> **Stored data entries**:
※

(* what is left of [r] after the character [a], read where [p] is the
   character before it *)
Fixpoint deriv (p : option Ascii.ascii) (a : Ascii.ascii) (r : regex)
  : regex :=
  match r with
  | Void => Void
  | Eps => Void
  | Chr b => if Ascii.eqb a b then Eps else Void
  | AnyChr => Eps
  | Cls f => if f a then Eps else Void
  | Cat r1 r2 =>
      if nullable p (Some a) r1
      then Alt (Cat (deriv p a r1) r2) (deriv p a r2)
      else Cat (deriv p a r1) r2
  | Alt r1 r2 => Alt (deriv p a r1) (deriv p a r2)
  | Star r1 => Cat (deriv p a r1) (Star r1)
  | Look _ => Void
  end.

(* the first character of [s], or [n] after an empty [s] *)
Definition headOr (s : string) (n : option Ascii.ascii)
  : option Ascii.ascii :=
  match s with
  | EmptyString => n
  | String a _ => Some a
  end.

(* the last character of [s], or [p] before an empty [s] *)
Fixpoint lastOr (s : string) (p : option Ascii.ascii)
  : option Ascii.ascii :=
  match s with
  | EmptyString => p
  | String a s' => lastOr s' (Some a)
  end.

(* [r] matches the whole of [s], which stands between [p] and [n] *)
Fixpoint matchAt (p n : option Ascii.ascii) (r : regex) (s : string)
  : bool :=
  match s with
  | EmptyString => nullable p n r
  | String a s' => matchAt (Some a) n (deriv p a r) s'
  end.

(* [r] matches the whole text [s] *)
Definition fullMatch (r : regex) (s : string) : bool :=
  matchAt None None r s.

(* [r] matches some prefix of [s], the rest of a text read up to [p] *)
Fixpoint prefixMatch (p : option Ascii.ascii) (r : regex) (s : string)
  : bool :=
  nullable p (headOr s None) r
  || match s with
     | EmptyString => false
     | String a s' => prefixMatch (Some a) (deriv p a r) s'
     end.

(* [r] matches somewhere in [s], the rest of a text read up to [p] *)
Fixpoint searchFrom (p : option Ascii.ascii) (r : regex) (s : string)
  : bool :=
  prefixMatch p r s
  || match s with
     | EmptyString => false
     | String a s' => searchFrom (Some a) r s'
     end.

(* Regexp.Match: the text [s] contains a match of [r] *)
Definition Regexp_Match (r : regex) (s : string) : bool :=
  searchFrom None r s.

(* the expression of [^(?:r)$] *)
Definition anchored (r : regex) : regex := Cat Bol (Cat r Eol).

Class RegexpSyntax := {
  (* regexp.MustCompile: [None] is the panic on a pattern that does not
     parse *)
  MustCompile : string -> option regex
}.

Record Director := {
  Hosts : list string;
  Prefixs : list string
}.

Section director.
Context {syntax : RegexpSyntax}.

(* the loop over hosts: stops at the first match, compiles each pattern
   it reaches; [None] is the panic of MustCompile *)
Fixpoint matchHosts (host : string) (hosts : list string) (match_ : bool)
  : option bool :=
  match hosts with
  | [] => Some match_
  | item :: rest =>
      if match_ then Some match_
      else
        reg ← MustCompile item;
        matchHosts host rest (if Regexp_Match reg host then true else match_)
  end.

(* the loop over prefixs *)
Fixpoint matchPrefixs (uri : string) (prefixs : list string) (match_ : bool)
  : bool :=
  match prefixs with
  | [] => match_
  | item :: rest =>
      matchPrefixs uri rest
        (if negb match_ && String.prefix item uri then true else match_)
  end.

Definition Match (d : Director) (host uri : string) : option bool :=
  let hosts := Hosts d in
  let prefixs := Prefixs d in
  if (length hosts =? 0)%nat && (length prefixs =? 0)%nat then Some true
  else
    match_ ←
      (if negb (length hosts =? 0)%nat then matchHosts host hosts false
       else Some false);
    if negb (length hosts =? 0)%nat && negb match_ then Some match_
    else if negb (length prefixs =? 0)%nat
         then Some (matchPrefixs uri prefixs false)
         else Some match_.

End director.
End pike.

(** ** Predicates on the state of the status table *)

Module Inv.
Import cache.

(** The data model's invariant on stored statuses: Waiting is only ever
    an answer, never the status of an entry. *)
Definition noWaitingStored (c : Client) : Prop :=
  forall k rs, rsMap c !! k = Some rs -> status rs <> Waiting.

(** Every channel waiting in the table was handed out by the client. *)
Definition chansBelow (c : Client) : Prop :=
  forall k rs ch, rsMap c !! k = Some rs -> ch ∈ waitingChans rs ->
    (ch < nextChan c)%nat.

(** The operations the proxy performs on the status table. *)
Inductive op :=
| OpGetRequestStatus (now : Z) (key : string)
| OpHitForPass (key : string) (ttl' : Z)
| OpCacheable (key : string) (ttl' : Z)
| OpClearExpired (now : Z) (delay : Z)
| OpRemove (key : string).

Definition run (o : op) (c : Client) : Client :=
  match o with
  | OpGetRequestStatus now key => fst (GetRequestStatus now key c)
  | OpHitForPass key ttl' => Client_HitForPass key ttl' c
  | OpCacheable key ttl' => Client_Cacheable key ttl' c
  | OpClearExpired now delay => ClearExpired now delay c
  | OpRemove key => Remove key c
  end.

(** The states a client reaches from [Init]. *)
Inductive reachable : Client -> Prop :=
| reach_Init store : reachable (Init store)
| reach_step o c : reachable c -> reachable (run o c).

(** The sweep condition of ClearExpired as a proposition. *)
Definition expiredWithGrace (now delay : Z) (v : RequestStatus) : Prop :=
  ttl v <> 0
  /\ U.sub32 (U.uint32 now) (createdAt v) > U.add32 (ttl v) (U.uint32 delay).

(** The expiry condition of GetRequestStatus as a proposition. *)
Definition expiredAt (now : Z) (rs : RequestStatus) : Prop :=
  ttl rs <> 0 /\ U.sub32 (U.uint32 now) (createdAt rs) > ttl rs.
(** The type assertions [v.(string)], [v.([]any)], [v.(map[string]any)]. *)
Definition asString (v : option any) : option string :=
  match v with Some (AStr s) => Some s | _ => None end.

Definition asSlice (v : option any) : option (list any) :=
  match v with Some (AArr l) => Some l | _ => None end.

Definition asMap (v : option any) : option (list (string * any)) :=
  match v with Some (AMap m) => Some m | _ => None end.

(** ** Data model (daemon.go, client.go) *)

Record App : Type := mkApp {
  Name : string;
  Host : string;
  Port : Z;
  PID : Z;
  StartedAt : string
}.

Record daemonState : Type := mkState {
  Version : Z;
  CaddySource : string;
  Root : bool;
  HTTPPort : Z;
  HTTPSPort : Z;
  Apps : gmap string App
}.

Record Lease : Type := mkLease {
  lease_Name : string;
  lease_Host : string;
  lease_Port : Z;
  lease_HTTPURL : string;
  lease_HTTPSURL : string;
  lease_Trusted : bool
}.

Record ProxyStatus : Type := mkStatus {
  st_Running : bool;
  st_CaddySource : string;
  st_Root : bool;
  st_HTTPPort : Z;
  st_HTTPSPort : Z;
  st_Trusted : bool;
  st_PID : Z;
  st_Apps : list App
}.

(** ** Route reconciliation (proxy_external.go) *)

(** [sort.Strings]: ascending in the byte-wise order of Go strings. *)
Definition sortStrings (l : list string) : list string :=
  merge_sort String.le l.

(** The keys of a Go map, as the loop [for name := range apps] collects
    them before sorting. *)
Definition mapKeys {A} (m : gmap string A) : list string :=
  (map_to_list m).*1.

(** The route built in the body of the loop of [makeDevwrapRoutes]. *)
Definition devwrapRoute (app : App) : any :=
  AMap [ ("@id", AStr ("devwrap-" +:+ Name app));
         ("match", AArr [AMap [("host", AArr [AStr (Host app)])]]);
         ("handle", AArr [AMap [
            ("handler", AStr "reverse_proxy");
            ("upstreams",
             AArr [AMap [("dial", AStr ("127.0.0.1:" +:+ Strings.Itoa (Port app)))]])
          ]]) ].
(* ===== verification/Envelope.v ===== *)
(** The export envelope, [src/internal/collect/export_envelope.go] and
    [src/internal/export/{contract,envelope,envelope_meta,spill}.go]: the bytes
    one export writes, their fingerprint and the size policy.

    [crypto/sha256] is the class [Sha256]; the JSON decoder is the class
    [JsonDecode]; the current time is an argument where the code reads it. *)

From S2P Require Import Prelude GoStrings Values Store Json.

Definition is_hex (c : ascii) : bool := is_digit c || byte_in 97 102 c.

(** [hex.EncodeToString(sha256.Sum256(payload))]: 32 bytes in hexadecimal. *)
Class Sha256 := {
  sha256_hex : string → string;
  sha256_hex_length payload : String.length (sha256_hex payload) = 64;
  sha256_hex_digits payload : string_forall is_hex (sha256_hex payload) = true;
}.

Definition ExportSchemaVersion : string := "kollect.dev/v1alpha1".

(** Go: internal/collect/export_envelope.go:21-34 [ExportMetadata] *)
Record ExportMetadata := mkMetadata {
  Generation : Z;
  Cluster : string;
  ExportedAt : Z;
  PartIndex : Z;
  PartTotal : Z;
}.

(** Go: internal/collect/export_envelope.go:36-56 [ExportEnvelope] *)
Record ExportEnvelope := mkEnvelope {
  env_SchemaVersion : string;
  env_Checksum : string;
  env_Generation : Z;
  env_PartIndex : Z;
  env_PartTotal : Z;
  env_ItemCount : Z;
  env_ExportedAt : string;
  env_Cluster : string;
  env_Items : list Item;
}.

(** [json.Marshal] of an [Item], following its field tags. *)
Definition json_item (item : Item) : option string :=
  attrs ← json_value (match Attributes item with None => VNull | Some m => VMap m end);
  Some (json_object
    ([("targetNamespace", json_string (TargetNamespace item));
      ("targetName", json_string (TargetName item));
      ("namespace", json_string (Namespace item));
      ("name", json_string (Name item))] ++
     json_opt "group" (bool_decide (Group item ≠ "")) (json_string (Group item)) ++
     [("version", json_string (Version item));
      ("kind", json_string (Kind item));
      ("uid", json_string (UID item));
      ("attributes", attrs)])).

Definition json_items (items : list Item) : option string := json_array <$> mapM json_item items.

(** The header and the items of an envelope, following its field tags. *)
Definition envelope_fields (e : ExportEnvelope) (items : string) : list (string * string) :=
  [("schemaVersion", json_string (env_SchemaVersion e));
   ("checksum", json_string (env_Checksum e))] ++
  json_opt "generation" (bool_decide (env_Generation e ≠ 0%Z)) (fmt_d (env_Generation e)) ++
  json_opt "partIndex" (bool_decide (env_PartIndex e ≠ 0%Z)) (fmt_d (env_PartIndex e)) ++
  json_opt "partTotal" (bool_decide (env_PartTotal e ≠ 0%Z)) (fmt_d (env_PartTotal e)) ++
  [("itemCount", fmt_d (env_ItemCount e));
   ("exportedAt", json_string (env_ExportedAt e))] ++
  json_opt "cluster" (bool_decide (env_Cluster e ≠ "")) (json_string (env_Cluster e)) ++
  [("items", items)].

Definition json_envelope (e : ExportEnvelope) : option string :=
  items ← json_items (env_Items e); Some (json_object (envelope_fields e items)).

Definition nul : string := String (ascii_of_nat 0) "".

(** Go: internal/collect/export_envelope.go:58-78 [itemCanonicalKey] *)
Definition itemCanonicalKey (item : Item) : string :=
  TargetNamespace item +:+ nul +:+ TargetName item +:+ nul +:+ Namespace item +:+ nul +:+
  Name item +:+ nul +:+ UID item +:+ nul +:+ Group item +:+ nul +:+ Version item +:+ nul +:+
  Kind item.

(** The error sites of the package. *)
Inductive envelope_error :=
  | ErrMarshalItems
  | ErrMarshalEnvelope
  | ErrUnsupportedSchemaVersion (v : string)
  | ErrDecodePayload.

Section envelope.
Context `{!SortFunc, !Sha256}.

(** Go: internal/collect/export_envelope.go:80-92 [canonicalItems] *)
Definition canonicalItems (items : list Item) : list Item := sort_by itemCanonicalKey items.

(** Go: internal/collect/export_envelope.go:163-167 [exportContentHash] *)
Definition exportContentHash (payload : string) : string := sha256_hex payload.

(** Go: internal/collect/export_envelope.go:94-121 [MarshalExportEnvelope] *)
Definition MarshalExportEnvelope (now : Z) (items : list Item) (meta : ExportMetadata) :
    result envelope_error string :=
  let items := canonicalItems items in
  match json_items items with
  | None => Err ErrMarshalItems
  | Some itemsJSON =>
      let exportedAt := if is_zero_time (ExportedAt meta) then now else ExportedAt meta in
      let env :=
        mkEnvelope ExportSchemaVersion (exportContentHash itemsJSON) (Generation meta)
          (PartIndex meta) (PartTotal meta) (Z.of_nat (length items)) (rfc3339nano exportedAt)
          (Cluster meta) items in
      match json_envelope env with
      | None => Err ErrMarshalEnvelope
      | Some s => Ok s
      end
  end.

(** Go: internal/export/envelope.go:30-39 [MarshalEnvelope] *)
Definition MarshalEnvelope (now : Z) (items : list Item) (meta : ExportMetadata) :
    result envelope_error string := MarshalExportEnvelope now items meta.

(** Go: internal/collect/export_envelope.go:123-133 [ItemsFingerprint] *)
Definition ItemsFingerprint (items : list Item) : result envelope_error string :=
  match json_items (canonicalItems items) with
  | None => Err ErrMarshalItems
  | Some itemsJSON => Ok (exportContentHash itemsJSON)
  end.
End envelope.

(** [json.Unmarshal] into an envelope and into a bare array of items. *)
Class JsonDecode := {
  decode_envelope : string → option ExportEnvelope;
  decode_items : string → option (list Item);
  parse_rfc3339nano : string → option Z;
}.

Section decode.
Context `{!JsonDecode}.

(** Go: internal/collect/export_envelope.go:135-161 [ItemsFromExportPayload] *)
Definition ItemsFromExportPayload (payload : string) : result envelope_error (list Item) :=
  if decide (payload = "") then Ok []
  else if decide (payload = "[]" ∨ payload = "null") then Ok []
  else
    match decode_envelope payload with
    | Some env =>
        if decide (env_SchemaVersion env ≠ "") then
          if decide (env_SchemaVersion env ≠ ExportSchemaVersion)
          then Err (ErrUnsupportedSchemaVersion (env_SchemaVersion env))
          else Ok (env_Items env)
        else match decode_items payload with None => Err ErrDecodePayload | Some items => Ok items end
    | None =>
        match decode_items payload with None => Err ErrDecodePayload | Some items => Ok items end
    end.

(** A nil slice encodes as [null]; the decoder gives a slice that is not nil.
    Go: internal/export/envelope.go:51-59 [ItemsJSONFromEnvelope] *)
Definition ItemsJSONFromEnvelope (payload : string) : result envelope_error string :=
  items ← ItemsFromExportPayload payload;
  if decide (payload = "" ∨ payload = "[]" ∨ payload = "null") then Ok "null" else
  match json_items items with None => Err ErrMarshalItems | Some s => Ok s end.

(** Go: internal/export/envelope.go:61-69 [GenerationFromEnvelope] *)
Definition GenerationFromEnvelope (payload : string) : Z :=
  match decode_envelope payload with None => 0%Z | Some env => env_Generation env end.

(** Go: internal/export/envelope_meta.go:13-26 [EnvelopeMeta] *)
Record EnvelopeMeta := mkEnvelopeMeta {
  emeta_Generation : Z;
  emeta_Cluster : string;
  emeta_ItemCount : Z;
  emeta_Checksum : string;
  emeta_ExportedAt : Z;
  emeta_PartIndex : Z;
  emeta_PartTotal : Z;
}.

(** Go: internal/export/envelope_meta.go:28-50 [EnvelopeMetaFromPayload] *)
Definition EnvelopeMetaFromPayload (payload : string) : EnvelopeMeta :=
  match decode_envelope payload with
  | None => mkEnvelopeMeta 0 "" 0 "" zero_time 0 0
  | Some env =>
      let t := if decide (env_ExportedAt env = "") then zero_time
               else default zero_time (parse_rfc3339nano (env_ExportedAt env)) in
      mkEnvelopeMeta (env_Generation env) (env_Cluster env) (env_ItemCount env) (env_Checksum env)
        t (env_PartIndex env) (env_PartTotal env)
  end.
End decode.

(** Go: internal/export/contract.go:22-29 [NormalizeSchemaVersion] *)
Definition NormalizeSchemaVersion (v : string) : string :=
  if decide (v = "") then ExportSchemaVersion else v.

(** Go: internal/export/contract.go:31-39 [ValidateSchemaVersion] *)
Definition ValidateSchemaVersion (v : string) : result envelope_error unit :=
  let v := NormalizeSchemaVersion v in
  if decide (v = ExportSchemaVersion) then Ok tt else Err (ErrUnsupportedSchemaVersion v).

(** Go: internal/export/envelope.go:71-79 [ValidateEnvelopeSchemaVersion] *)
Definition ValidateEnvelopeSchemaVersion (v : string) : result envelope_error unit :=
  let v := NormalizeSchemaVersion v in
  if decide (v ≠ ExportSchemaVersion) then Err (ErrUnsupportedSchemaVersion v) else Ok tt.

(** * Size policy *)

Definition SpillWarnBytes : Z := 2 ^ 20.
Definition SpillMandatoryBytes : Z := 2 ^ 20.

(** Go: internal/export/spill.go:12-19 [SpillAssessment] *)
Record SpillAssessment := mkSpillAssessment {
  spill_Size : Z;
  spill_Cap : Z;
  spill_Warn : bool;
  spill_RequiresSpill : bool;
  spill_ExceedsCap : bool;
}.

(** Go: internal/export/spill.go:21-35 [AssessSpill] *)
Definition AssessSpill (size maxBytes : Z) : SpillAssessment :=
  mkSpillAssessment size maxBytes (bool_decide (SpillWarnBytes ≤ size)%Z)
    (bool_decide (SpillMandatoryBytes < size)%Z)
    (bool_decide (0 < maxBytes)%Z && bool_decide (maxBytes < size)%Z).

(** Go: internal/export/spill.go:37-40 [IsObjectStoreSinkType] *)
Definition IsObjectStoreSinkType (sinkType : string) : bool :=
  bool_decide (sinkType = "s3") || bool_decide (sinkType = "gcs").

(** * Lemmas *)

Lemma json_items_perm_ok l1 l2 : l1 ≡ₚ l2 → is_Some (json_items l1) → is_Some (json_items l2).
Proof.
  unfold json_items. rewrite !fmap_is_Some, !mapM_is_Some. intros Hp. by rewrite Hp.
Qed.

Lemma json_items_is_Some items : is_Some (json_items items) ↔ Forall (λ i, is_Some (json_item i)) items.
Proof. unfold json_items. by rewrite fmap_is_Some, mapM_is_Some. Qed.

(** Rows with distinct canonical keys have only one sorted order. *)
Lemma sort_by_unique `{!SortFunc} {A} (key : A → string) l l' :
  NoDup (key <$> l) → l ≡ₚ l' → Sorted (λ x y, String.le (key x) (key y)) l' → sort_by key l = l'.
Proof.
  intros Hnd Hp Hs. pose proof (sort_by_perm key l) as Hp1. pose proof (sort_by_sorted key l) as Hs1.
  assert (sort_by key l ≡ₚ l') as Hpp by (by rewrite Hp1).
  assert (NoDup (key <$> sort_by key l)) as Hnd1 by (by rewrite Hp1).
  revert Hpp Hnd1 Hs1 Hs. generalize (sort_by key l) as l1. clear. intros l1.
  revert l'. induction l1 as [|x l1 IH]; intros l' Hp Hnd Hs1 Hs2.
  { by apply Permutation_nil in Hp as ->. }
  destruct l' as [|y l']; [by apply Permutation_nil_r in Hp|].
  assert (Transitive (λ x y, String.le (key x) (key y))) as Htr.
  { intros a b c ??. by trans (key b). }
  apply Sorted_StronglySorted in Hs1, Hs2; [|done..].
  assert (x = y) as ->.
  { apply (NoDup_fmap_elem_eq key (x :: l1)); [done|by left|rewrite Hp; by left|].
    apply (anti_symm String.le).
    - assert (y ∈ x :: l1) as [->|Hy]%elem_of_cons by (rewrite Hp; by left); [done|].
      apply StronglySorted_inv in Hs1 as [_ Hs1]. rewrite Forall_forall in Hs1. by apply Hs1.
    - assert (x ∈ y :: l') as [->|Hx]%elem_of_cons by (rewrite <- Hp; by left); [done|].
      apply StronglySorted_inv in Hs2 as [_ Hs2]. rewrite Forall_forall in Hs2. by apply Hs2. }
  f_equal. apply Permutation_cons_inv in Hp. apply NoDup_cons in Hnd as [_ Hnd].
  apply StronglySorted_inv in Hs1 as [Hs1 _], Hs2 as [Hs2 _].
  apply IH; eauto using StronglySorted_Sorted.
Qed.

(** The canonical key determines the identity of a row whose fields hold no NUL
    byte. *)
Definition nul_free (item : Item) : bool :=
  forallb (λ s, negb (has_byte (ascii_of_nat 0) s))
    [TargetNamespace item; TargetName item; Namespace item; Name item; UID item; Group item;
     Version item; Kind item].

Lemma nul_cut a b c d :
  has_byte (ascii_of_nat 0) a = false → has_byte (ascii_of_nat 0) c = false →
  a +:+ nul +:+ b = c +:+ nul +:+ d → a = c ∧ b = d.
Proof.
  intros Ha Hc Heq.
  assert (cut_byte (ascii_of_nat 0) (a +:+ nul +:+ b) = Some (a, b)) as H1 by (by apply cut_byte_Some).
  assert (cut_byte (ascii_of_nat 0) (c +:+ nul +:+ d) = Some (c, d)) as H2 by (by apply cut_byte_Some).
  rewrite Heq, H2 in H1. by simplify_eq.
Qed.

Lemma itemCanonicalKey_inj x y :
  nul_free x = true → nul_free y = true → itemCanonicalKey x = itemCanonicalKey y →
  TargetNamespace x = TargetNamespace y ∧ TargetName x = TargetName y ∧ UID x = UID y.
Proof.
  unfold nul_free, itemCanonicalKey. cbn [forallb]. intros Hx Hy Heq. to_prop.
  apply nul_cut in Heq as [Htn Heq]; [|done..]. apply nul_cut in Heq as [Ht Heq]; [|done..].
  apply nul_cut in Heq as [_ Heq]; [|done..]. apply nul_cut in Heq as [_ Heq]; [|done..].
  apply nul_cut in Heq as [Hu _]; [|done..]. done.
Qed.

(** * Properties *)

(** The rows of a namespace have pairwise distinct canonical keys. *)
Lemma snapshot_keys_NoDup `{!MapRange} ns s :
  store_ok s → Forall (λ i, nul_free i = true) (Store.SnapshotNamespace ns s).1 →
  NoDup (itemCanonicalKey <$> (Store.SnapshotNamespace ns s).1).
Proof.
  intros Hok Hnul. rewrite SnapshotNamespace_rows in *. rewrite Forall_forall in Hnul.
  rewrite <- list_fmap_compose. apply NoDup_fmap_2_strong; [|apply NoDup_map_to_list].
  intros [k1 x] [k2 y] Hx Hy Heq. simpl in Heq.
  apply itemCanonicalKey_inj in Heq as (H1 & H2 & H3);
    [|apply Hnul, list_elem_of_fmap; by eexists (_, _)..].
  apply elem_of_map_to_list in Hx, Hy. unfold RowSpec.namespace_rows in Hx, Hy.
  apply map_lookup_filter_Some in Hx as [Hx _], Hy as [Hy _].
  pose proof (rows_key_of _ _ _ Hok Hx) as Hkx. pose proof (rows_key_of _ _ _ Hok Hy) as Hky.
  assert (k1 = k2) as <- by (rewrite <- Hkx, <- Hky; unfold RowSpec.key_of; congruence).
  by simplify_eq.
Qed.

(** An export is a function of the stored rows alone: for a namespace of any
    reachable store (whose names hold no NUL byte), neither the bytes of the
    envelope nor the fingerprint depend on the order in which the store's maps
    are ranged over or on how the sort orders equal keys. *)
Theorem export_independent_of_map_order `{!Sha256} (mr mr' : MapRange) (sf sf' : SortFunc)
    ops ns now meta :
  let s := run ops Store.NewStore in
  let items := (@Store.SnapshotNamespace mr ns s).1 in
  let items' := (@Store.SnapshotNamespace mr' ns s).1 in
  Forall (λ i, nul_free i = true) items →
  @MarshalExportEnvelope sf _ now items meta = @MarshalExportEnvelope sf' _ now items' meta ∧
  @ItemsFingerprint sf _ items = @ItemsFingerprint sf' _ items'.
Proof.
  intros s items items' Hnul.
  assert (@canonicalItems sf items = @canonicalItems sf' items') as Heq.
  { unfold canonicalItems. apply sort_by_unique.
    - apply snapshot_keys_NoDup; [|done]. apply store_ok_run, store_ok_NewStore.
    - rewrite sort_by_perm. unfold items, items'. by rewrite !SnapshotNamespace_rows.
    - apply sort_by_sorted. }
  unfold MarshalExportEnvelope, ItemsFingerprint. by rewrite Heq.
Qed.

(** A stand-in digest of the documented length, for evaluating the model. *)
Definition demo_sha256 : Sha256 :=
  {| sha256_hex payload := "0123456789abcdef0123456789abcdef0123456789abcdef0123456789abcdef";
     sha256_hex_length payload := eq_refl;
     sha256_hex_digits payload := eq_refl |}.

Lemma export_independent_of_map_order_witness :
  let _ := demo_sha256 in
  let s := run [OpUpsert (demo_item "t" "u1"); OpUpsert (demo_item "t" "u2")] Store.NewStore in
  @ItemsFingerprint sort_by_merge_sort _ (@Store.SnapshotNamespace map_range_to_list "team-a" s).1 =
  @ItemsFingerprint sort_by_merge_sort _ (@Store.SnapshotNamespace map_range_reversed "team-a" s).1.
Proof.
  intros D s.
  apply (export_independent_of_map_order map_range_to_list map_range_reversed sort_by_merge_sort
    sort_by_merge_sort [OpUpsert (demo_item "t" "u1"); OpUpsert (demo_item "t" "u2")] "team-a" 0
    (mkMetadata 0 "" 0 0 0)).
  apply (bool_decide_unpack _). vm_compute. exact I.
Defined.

※

> **Activity**: Find the word "whole" in the entries above, then copy each line that holds it.

> **Answer box**:
(* [r] matches the whole of [s], which stands between [p] and [n] *)
(* [r] matches the whole text [s] *)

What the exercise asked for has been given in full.